YOUR TASK
Only one stretch of the records below is wanted: the lines from the one holding "simpl in Hi." through the one holding "Z.testbit (la_set_permission bits". Return it exactly, both ends included.

INPUT DATA
⟨

(* ===== verification/LaPage.v ===== *)
(** * LoongArch: page-table entries and tables ([os/src/hal/arch/loongarch/laflex.rs])

    The constants of the machine that the sources leave open are parameters:
    [PALEN], the width of physical addresses, and the window [MEMORY_HIGH_BASE] in
    which the kernel sees physical memory. *)

From S2P Require Import Prelude Address PhysMem IdAlloc FrameAlloc PageTable Sv39 Vfs.

(** ** [PTEFlags] *)

Definition LA_V : Z := Z.shiftl 1 0.
Definition LA_D : Z := Z.shiftl 1 1.
Definition LA_PLV0 : Z := Z.shiftl 0 2.
Definition LA_PLV3 : Z := Z.shiftl 3 2.
Definition LA_MAT_CC : Z := Z.shiftl 1 4.
Definition LA_MAT_SUC : Z := Z.shiftl 0 4.
Definition LA_G : Z := Z.shiftl 1 6.
Definition LA_P : Z := Z.shiftl 1 7.
Definition LA_W : Z := Z.shiftl 1 8.
Definition LA_NR : Z := Z.shiftl 1 (64 - 3).
Definition LA_NX : Z := Z.shiftl 1 (64 - 2).
Definition LA_RPLV : Z := Z.shiftl 1 (64 - 1).

Definition la_flags_all : Z :=
  fold_left Z.lor [LA_V; LA_D; LA_PLV0; LA_PLV3; LA_MAT_CC; LA_MAT_SUC; LA_G; LA_P; LA_W; LA_NR; LA_NX; LA_RPLV] 0.

(** [MapPermission::contains] *)
Definition has_perm (flags p : Z) : bool := contains flags p.

Section laflex.
Context (PALEN MEMORY_HIGH_BASE VPN_SEG_MASK MEMORY_HIGH_BASE_VPN : Z).

(** ** Entries; the entry is its word *)

Definition PPN_MASK : Z := Z.land (wshl 1 PALEN -w 1) (wnot (wshl 1 12 -w 1)).

Definition la_pte_new (ppn flags : Z) : Z := Z.lor (Z.land (wshl ppn 12) PPN_MASK) flags.
Definition la_pte_empty : Z := 0.
Definition la_pte_ppn (bits : Z) : Z := Z.shiftr (Z.land bits PPN_MASK) 12.

(** [PTEFlags::from_bits(self.bits).unwrap()] *)
Definition la_pte_flags (bits : Z) : outcome Z := unwrap (from_bits la_flags_all bits).

Definition la_is_valid (bits : Z) : outcome bool := f ← la_pte_flags bits; Done (contains f LA_V).
Definition la_readable (bits : Z) : outcome bool := f ← la_pte_flags bits; Done (negb (contains f LA_NR)).
Definition la_writable (bits : Z) : outcome bool := f ← la_pte_flags bits; Done (contains f LA_W).
Definition la_executable (bits : Z) : outcome bool := f ← la_pte_flags bits; Done (negb (contains f LA_NX)).
Definition la_is_dirty (bits : Z) : outcome bool := f ← la_pte_flags bits; Done (contains f LA_D).
Definition la_set_dirty (bits : Z) : Z := Z.lor bits LA_D.
Definition la_clear_dirty (bits : Z) : Z := Z.land bits (wnot LA_D).

Definition la_set_permission (bits flags : Z) : Z :=
  let bits := if has_perm flags PERM_R then Z.land bits (wnot LA_NR) else Z.lor bits LA_NR in
  let bits := if has_perm flags PERM_X then Z.land bits (wnot LA_NX) else Z.lor bits LA_NX in
  if has_perm flags PERM_W then Z.lor bits LA_W else Z.land bits (wnot LA_W).

(** ** Tables *)

Record LaflexPageTable := mkLaflex { la_root_ppn : Z; la_frames : list Z }.

Definition la_token (pt : LaflexPageTable) : Z := la_root_ppn pt.
Definition is_kernel_pt (pt : LaflexPageTable) : bool := la_token pt mod 2 ^ 32 =? 0.
Definition is_ident_map (pt : LaflexPageTable) (vpn : Z) : bool :=
  is_kernel_pt pt && (Z.land vpn VPN_SEG_MASK =? MEMORY_HIGH_BASE_VPN).
Definition get_root_ppn (pt : LaflexPageTable) : Z :=
  if is_kernel_pt pt then Z.shiftr (la_root_ppn pt) 32 else la_root_ppn pt.

Definition la_new : K KMem LaflexPageTable := o ← frame_alloc; frame ← kunwrap o; mret (mkLaflex frame [frame]).
Definition la_new_kernel : K KMem LaflexPageTable :=
  o ← frame_alloc; frame ← kunwrap o; mret (mkLaflex (wshl frame 32) [frame]).
Definition la_from_token (token : Z) : LaflexPageTable := mkLaflex (ppn_from_usize token) [].

(** The walk; [indexes::<4>] yields three indexes, as for every width. *)
Fixpoint la_walk_create (idxs : list Z) (i ppn : Z) (pt : LaflexPageTable) : K KMem (option Z * LaflexPageTable) :=
  match idxs with
  | [] => mret (None, pt)
  | idx :: rest =>
      let pte := pte_array_addr ppn idx in
      if i =? 3 then mret (Some pte, pt)
      else
        s ← kget;
        valid ← klift (la_is_valid (load64 (km_mem s) pte));
        pt' ← (if negb valid then
                 o ← frame_alloc;
                 frame ← kunwrap o;
                 write_pte pte (la_pte_new frame LA_V) ;;
                 mret (mkLaflex (la_root_ppn pt) (vec_push (la_frames pt) frame))
               else mret pt);
        s' ← kget;
        la_walk_create rest (i + 1) (pa_floor (pa_from_usize (Z.lor (wshl (la_pte_ppn (load64 (km_mem s') pte)) 12) MEMORY_HIGH_BASE))) pt'
  end.

Definition la_find_pte_create (pt : LaflexPageTable) (vpn : Z) : K KMem (option Z * LaflexPageTable) :=
  la_walk_create (vpn_indexes vpn) 0 (get_root_ppn pt) pt.

(** The flags that [map] gives an entry. *)
Definition la_map_flags (flags : Z) : Z :=
  let flag := Z.lor LA_V LA_MAT_CC in
  let flag := if negb (has_perm flags PERM_R) then Z.lor flag LA_NR else flag in
  let flag := if negb (has_perm flags PERM_X) then Z.lor flag LA_NX else flag in
  let flag := if has_perm flags PERM_W then Z.lor flag LA_W else flag in
  if has_perm flags PERM_U then Z.lor flag LA_PLV3 else flag.

Definition la_map (pt : LaflexPageTable) (vpn ppn flags : Z) : K KMem LaflexPageTable :=
  '(o, pt') ← la_find_pte_create pt vpn;
  pte ← kunwrap o;
  write_pte pte (la_pte_new ppn (la_map_flags flags)) ;;
  mret pt'.

(** ** Entries *)

Context (HP : 12 <= PALEN <= 61).

Lemma ppn_mask_testbit i : 0 <= i → Z.testbit PPN_MASK i = (12 <=? i) && (i <? PALEN).
Proof using HP.
  intros Hi. unfold PPN_MASK. change (wnot (wshl 1 12 -w 1)) with (Z.ldiff (Z.ones 64) (Z.ones 12)).
  assert (2 ^ PALEN <= 2 ^ 61) by (apply Z.pow_le_mono_r; lia). assert (0 < 2 ^ PALEN) by (apply Z.pow_pos_nonneg; lia).
  assert (wshl 1 PALEN -w 1 = Z.ones PALEN) as ->.
  { unfold wshl, wsub, wrap64. rewrite Z.shiftl_1_l, Z.ones_equiv, (Z.mod_small (2 ^ PALEN)), Z.mod_small by lia. lia. }
  rewrite Z.land_spec, Z.ldiff_spec, !Z.testbit_ones_nonneg by lia.
  destruct (Z.ltb_spec i PALEN), (Z.ltb_spec i 64), (Z.ltb_spec i 12), (Z.leb_spec 12 i); try lia; done.
Qed.

(** No flag lies where the frame number is. *)
Lemma flags_off_ppn bits : from_bits la_flags_all bits = Some bits → Z.land bits PPN_MASK = 0.
Proof using HP.
  unfold from_bits. destruct (Z.eqb_spec (Z.land bits (Z.lnot la_flags_all)) 0) as [Hz|]; [|done]. intros _.
  assert (Hall : Z.land bits la_flags_all = bits).
  { rewrite <- Z.ldiff_land in Hz. apply Z.bits_inj'. intros i Hi. apply (f_equal (λ z, Z.testbit z i)) in Hz.
    rewrite Z.ldiff_spec, Z.bits_0 in Hz. rewrite Z.land_spec. by destruct (Z.testbit bits i), (Z.testbit la_flags_all i). }
  assert (HM : Z.land (2 ^ 61 - 4096) PPN_MASK = PPN_MASK).
  { change (2 ^ 61 - 4096) with (Z.ldiff (Z.ones 61) (Z.ones 12)). apply Z.bits_inj'. intros i Hi.
    rewrite Z.land_spec, Z.ldiff_spec, !Z.testbit_ones_nonneg, ppn_mask_testbit by lia.
    destruct (Z.ltb_spec i PALEN), (Z.ltb_spec i 61), (Z.ltb_spec i 12), (Z.leb_spec 12 i); try lia; done. }
  rewrite <- Hall, <- HM, Z.land_assoc, <- (Z.land_assoc bits). change (Z.land la_flags_all (2 ^ 61 - 4096)) with 0. by rewrite Z.land_0_r.
Qed.

Lemma la_ppn_new ppn flags :
  0 <= ppn < 2 ^ (PALEN - 12) → from_bits la_flags_all flags = Some flags → la_pte_ppn (la_pte_new ppn flags) = ppn.
Proof using HP.
  intros Hp Hf%flags_off_ppn. unfold la_pte_ppn, la_pte_new. rewrite Z.land_lor_distr_l, Hf, Z.lor_0_r, <- Z.land_assoc, Z.land_diag.
  assert (Hlt : ppn * 2 ^ 12 < 2 ^ PALEN).
  { replace PALEN with ((PALEN - 12) + 12) by lia. rewrite Z.pow_add_r by lia. apply Z.mul_lt_mono_pos_r; lia. }
  assert (2 ^ PALEN <= 2 ^ 61) by (apply Z.pow_le_mono_r; lia).
  unfold wshl. rewrite Z.shiftl_mul_pow2 by lia. unfold wrap64. rewrite Z.mod_small by lia. rewrite <- Z.shiftl_mul_pow2 by lia.
  rewrite Z.shiftr_land, Z.shiftr_shiftl_l by lia. rewrite Z.sub_diag, Z.shiftl_0_r.
  apply Z.bits_inj'. intros i Hi. rewrite Z.land_spec, Z.shiftr_spec, ppn_mask_testbit by lia.
  destruct (Z.ltb_spec (i + 12) PALEN) as [|Hge]; [rewrite (proj2 (Z.leb_le 12 _)) by lia; apply andb_true_r|].
  rewrite andb_false_r, andb_false_r. symmetry. destruct (decide (ppn = 0)) as [->|]; [apply Z.bits_0|]. apply Z.bits_above_log2; [lia|].
  assert (Z.log2 ppn < PALEN - 12) by (apply Z.log2_lt_pow2; lia). lia.
Qed.

(** [flags] fails on every entry that holds the number of a frame. *)
Lemma la_flags_panics ppn flags :
  0 < ppn < 2 ^ (PALEN - 12) → from_bits la_flags_all flags = Some flags → la_pte_flags (la_pte_new ppn flags) = Panic.
Proof using HP.
  intros Hp Hf. pose proof (la_ppn_new ppn flags ltac:(lia) Hf) as Hn. unfold la_pte_flags.
  destruct (from_bits la_flags_all (la_pte_new ppn flags)) as [b|] eqn:E; [|done].
  assert (b = la_pte_new ppn flags) as -> by (unfold from_bits in E; destruct (_ =? 0); congruence).
  apply flags_off_ppn in E. unfold la_pte_ppn in Hn. rewrite E in Hn. change (Z.shiftr 0 12) with 0 in Hn. lia.
Qed.

(** ** Walks *)

(** With three indexes the walk does not come to the fourth level. *)
Lemma la_walk_none idxs : ∀ i ppn pt s, i + length idxs <= 3 → wlp (la_walk_create idxs i ppn pt) s (λ r _, r.1 = None).
Proof using.
  induction idxs as [|idx rest IH]; intros i ppn pt s Hi; [done|]. cbn [la_walk_create].
  simpl in Hi. rewrite (proj2 (Z.eqb_neq i 3)) by lia. do 3 (apply wlp_bind, wlp_intro; intros ? ? _).
  apply wlp_bind, wlp_get. apply IH. lia.
Qed.

Lemma la_map_panics pt vpn ppn flags s : la_map pt vpn ppn flags s = Panic.
Proof using.
  destruct (la_map pt vpn ppn flags s) as [[pt' s']|] eqn:E; [|done]. exfalso.
  refine (wlp_done (la_map pt vpn ppn flags) s (λ _ _, False) _ _ _ E). unfold la_map, la_find_pte_create.
  apply wlp_bind. eapply wlp_mono; [by apply la_walk_none|]. intros [o pt1] s1 Ho. simpl in Ho. subst o. by apply wlp_bind, wlp_unwrap.
Qed.

(** Changing the permission changes the three bits of it and no other. *)
Lemma la_set_permission_bits bits flags i :
  0 <= bits < 2 ^ 64 → 0 <= i < 64 →
  Z.testbit (la_set_permission bits flags) i =
    if i =? 61 then negb (has_perm flags PERM_R) else if i =? 62 then negb (has_perm flags PERM_X)
    else if i =? 8 then has_perm flags PERM_W else Z.testbit bits i.
Proof using.
  intros Hb Hi. assert (Hn : ∀ k b, 0 <= k < 64 → Z.testbit (Z.land b (wnot (Z.shiftl 1 k))) i = Z.testbit b i && negb (i =? k)).
  { intros k b Hk. rewrite Z.land_spec. f_equal. rewrite Z.shiftl_1_l.
    assert (wnot (2 ^ k) = Z.ldiff (Z.ones 64) (2 ^ k)) as ->.
    { unfold wnot. change (2 ^ 64 - 1) with (Z.ones 64). apply Z.sub_nocarry_ldiff. apply Z.bits_inj'. intros j Hj.
      rewrite Z.ldiff_spec, Z.testbit_ones_nonneg, Z.bits_0, Z.pow2_bits_eqb by lia.
      destruct (Z.eqb_spec k j); [|done]. by rewrite (proj2 (Z.ltb_lt _ _)) by lia. }
    rewrite Z.ldiff_spec, Z.testbit_ones_nonneg, Z.pow2_bits_eqb, (proj2 (Z.ltb_lt i 64)) by lia. by rewrite (Z.eqb_sym k i). }
  assert (Ho : ∀ k b, 0 <= k → Z.testbit (Z.lor b (Z.shiftl 1 k)) i = Z.testbit b i || (i =? k)).
  { intros k b Hk. rewrite Z.lor_spec, Z.shiftl_1_l, Z.pow2_bits_eqb by lia. by rewrite (Z.eqb_sym k i). }
  unfold la_set_permission, LA_NR, LA_NX, LA_W. change (64 - 3) with 61. change (64 - 2) with 62.
  destruct (has_perm flags PERM_R), (has_perm flags PERM_X), (has_perm flags PERM_W);
    repeat first [rewrite Hn by lia|rewrite Ho by lia];
    destruct (Z.eqb_spec i 61), (Z.eqb_spec i 62), (Z.eqb_spec i 8); try lia;
    cbn [negb]; by rewrite ?andb_true_r, ?andb_false_r, ?orb_true_r, ?orb_false_r, ?andb_true_r, ?andb_false_r.
Qed.

(** A LoongArch entry made of a frame number and flags gives the frame number
    back, and a change of permission changes only the three bits of it; but every
    question about such an entry ([is_valid], [readable], [writable], [executable],
    [is_dirty]) panics, because the whole word is taken for flags, and [map] panics
    in every state and for every page, because the walk asks for a fourth index
    that there is not. *)
Theorem laflex_entry_errors ppn flags perm :
  0 < ppn < 2 ^ (PALEN - 12) → from_bits la_flags_all flags = Some flags → 0 <= la_pte_new ppn flags < 2 ^ 64 →
  let e := la_pte_new ppn flags in
  la_pte_ppn e = ppn ∧ la_pte_ppn (la_set_permission e perm) = ppn ∧
  la_is_valid e = Panic ∧ la_readable e = Panic ∧ la_writable e = Panic ∧ la_executable e = Panic ∧ la_is_dirty e = Panic ∧
  ∀ pt vpn s, la_map pt vpn ppn perm s = Panic.
Proof using HP.
  intros Hp Hf Hr e. pose proof (la_flags_panics ppn flags Hp Hf) as Hpan. pose proof (la_ppn_new ppn flags ltac:(lia) Hf) as Hn.
  unfold la_is_valid, la_readable, la_writable, la_executable, la_is_dirty. fold e in Hpan, Hn. rewrite Hpan.
  split; [done|]. split; [|do 5 (split; [done|]); intros; apply la_map_panics].
  transitivity (la_pte_ppn e); [|exact Hn]. unfold la_pte_ppn. f_equal. apply Z.bits_inj'. intros i Hi. rewrite !Z.land_spec, ppn_mask_testbit by done.
  destruct (Z.leb_spec 12 i), (Z.ltb_spec i PALEN); [|by rewrite ?andb_false_l, ?andb_false_r..]. rewrite la_set_permission_bits by lia.
  destruct (Z.eqb_spec i 61), (Z.eqb_spec i 62), (Z.eqb_spec i 8); try lia; done.
Qed.
End laflex.

Lemma laflex_entry_errors_witness :
  la_pte_ppn 48 (la_pte_new 48 0x80200 (la_map_flags PERM_R)) = 0x80200 ∧ la_is_valid (la_pte_new 48 0x80200 (la_map_flags PERM_R)) = Panic.
Proof.
  destruct (laflex_entry_errors 48 0x9000000000000000 ltac:(lia) 0x80200 (la_map_flags PERM_R) PERM_R) as (H1&_&H2&_);
    [vm_compute; split; congruence|reflexivity|vm_compute; split; congruence|]. split; [exact H1|exact H2].
Defined.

⟩

RESPONSE TO THIS TASK
  simpl in Hi. rewrite (proj2 (Z.eqb_neq i 3)) by lia. do 3 (apply wlp_bind, wlp_intro; intros ? ? _).
  apply wlp_bind, wlp_get. apply IH. lia.
Qed.

Lemma la_map_panics pt vpn ppn flags s : la_map pt vpn ppn flags s = Panic.
Proof using.
  destruct (la_map pt vpn ppn flags s) as [[pt' s']|] eqn:E; [|done]. exfalso.
  refine (wlp_done (la_map pt vpn ppn flags) s (λ _ _, False) _ _ _ E). unfold la_map, la_find_pte_create.
  apply wlp_bind. eapply wlp_mono; [by apply la_walk_none|]. intros [o pt1] s1 Ho. simpl in Ho. subst o. by apply wlp_bind, wlp_unwrap.
Qed.

(** Changing the permission changes the three bits of it and no other. *)
Lemma la_set_permission_bits bits flags i :
  0 <= bits < 2 ^ 64 → 0 <= i < 64 →
  Z.testbit (la_set_permission bits flags) i =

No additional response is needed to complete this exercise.